| Exercise brief |
Write out the records again exactly. Nothing should be dropped.

--- Records to process Enclosed Below ---

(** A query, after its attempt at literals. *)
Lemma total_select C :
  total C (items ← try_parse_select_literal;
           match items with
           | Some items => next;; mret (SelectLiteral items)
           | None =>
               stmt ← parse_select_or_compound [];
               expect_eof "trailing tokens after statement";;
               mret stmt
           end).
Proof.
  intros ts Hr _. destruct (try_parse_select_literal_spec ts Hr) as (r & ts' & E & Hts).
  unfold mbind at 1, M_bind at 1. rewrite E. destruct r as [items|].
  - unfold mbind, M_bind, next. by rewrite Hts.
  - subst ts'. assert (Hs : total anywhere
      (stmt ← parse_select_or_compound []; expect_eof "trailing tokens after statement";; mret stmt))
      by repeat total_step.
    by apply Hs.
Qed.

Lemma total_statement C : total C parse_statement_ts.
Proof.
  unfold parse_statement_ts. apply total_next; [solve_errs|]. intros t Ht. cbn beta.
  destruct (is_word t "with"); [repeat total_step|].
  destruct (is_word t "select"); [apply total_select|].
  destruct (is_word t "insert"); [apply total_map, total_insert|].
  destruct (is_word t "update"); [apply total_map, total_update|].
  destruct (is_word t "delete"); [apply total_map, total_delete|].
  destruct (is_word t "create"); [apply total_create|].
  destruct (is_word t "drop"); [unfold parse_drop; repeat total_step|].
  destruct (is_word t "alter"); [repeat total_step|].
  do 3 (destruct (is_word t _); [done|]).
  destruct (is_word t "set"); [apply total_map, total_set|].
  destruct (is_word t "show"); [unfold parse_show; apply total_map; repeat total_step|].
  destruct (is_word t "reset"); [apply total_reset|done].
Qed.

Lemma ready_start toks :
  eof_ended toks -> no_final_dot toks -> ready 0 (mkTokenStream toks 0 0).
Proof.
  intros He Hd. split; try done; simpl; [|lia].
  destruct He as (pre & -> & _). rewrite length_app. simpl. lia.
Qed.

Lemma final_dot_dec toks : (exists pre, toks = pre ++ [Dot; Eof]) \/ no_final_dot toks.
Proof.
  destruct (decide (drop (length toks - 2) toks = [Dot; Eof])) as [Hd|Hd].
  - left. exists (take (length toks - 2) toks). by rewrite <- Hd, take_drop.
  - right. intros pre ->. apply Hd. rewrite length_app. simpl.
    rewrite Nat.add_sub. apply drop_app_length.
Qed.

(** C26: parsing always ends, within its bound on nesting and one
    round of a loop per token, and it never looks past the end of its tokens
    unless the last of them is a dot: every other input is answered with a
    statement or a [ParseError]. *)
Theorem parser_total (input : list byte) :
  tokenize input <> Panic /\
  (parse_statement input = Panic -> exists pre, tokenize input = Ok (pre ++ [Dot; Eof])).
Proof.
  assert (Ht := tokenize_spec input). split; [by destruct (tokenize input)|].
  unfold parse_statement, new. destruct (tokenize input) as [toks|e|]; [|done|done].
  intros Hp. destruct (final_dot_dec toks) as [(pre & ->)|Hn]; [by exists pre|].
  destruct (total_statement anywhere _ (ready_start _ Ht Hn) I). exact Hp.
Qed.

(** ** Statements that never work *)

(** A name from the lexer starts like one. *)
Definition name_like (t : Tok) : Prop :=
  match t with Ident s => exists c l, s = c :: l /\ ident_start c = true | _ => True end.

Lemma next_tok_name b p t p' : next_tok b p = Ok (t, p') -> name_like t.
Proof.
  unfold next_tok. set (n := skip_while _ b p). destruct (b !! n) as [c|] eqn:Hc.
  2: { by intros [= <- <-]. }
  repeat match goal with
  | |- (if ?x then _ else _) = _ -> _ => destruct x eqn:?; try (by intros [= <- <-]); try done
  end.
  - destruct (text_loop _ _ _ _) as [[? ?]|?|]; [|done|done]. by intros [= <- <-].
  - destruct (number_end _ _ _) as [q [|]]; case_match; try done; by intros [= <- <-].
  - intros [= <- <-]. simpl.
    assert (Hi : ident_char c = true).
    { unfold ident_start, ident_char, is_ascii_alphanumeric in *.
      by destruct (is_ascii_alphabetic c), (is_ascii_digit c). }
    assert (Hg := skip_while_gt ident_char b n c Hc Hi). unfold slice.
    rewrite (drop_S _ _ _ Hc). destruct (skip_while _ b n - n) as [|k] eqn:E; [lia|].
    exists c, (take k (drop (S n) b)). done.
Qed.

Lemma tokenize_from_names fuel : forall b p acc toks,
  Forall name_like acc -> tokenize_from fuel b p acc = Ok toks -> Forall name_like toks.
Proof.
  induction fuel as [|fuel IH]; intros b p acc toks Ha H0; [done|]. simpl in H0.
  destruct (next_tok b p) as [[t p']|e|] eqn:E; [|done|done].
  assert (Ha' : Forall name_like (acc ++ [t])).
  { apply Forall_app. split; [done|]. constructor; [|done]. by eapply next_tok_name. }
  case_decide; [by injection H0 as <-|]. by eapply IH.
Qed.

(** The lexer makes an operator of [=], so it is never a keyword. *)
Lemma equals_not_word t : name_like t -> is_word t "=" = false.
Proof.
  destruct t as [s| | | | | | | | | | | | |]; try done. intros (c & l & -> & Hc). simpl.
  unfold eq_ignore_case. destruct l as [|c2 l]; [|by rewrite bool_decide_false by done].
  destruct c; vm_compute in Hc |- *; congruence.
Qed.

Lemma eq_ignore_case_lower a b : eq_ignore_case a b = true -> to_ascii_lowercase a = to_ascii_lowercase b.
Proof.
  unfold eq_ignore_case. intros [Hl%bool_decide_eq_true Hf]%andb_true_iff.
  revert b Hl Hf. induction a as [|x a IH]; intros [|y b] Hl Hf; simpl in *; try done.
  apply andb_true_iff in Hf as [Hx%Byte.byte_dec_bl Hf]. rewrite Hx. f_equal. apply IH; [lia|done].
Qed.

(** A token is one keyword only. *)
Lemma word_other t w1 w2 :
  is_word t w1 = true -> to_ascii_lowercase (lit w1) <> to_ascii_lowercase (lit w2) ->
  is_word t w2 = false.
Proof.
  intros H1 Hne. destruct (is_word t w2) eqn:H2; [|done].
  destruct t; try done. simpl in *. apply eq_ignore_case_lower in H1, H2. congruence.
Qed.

--- End of Enclosed Records to process ---

| Worked solution |
(** A query, after its attempt at literals. *)
Lemma total_select C :
  total C (items ← try_parse_select_literal;
           match items with
           | Some items => next;; mret (SelectLiteral items)
           | None =>
               stmt ← parse_select_or_compound [];
               expect_eof "trailing tokens after statement";;
               mret stmt
           end).
Proof.
  intros ts Hr _. destruct (try_parse_select_literal_spec ts Hr) as (r & ts' & E & Hts).
  unfold mbind at 1, M_bind at 1. rewrite E. destruct r as [items|].
  - unfold mbind, M_bind, next. by rewrite Hts.
  - subst ts'. assert (Hs : total anywhere
      (stmt ← parse_select_or_compound []; expect_eof "trailing tokens after statement";; mret stmt))
      by repeat total_step.
    by apply Hs.
Qed.

Lemma total_statement C : total C parse_statement_ts.
Proof.
  unfold parse_statement_ts. apply total_next; [solve_errs|]. intros t Ht. cbn beta.
  destruct (is_word t "with"); [repeat total_step|].
  destruct (is_word t "select"); [apply total_select|].
  destruct (is_word t "insert"); [apply total_map, total_insert|].
  destruct (is_word t "update"); [apply total_map, total_update|].
  destruct (is_word t "delete"); [apply total_map, total_delete|].
  destruct (is_word t "create"); [apply total_create|].
  destruct (is_word t "drop"); [unfold parse_drop; repeat total_step|].
  destruct (is_word t "alter"); [repeat total_step|].
  do 3 (destruct (is_word t _); [done|]).
  destruct (is_word t "set"); [apply total_map, total_set|].
  destruct (is_word t "show"); [unfold parse_show; apply total_map; repeat total_step|].
  destruct (is_word t "reset"); [apply total_reset|done].
Qed.

Lemma ready_start toks :
  eof_ended toks -> no_final_dot toks -> ready 0 (mkTokenStream toks 0 0).
Proof.
  intros He Hd. split; try done; simpl; [|lia].
  destruct He as (pre & -> & _). rewrite length_app. simpl. lia.
Qed.

Lemma final_dot_dec toks : (exists pre, toks = pre ++ [Dot; Eof]) \/ no_final_dot toks.
Proof.
  destruct (decide (drop (length toks - 2) toks = [Dot; Eof])) as [Hd|Hd].
  - left. exists (take (length toks - 2) toks). by rewrite <- Hd, take_drop.
  - right. intros pre ->. apply Hd. rewrite length_app. simpl.
    rewrite Nat.add_sub. apply drop_app_length.
Qed.

(** C26: parsing always ends, within its bound on nesting and one
    round of a loop per token, and it never looks past the end of its tokens
    unless the last of them is a dot: every other input is answered with a
    statement or a [ParseError]. *)
Theorem parser_total (input : list byte) :
  tokenize input <> Panic /\
  (parse_statement input = Panic -> exists pre, tokenize input = Ok (pre ++ [Dot; Eof])).
Proof.
  assert (Ht := tokenize_spec input). split; [by destruct (tokenize input)|].
  unfold parse_statement, new. destruct (tokenize input) as [toks|e|]; [|done|done].
  intros Hp. destruct (final_dot_dec toks) as [(pre & ->)|Hn]; [by exists pre|].
  destruct (total_statement anywhere _ (ready_start _ Ht Hn) I). exact Hp.
Qed.

(** ** Statements that never work *)

(** A name from the lexer starts like one. *)
Definition name_like (t : Tok) : Prop :=
  match t with Ident s => exists c l, s = c :: l /\ ident_start c = true | _ => True end.

Lemma next_tok_name b p t p' : next_tok b p = Ok (t, p') -> name_like t.
Proof.
  unfold next_tok. set (n := skip_while _ b p). destruct (b !! n) as [c|] eqn:Hc.
  2: { by intros [= <- <-]. }
  repeat match goal with
  | |- (if ?x then _ else _) = _ -> _ => destruct x eqn:?; try (by intros [= <- <-]); try done
  end.
  - destruct (text_loop _ _ _ _) as [[? ?]|?|]; [|done|done]. by intros [= <- <-].
  - destruct (number_end _ _ _) as [q [|]]; case_match; try done; by intros [= <- <-].
  - intros [= <- <-]. simpl.
    assert (Hi : ident_char c = true).
    { unfold ident_start, ident_char, is_ascii_alphanumeric in *.
      by destruct (is_ascii_alphabetic c), (is_ascii_digit c). }
    assert (Hg := skip_while_gt ident_char b n c Hc Hi). unfold slice.
    rewrite (drop_S _ _ _ Hc). destruct (skip_while _ b n - n) as [|k] eqn:E; [lia|].
    exists c, (take k (drop (S n) b)). done.
Qed.

Lemma tokenize_from_names fuel : forall b p acc toks,
  Forall name_like acc -> tokenize_from fuel b p acc = Ok toks -> Forall name_like toks.
Proof.
  induction fuel as [|fuel IH]; intros b p acc toks Ha H0; [done|]. simpl in H0.
  destruct (next_tok b p) as [[t p']|e|] eqn:E; [|done|done].
  assert (Ha' : Forall name_like (acc ++ [t])).
  { apply Forall_app. split; [done|]. constructor; [|done]. by eapply next_tok_name. }
  case_decide; [by injection H0 as <-|]. by eapply IH.
Qed.

(** The lexer makes an operator of [=], so it is never a keyword. *)
Lemma equals_not_word t : name_like t -> is_word t "=" = false.
Proof.
  destruct t as [s| | | | | | | | | | | | |]; try done. intros (c & l & -> & Hc). simpl.
  unfold eq_ignore_case. destruct l as [|c2 l]; [|by rewrite bool_decide_false by done].
  destruct c; vm_compute in Hc |- *; congruence.
Qed.

Lemma eq_ignore_case_lower a b : eq_ignore_case a b = true -> to_ascii_lowercase a = to_ascii_lowercase b.
Proof.
  unfold eq_ignore_case. intros [Hl%bool_decide_eq_true Hf]%andb_true_iff.
  revert b Hl Hf. induction a as [|x a IH]; intros [|y b] Hl Hf; simpl in *; try done.
  apply andb_true_iff in Hf as [Hx%Byte.byte_dec_bl Hf]. rewrite Hx. f_equal. apply IH; [lia|done].
Qed.

(** A token is one keyword only. *)
Lemma word_other t w1 w2 :
  is_word t w1 = true -> to_ascii_lowercase (lit w1) <> to_ascii_lowercase (lit w2) ->
  is_word t w2 = false.
Proof.
  intros H1 Hne. destruct (is_word t w2) eqn:H2; [|done].
  destruct t; try done. simpl in *. apply eq_ignore_case_lower in H1, H2. congruence.
Qed.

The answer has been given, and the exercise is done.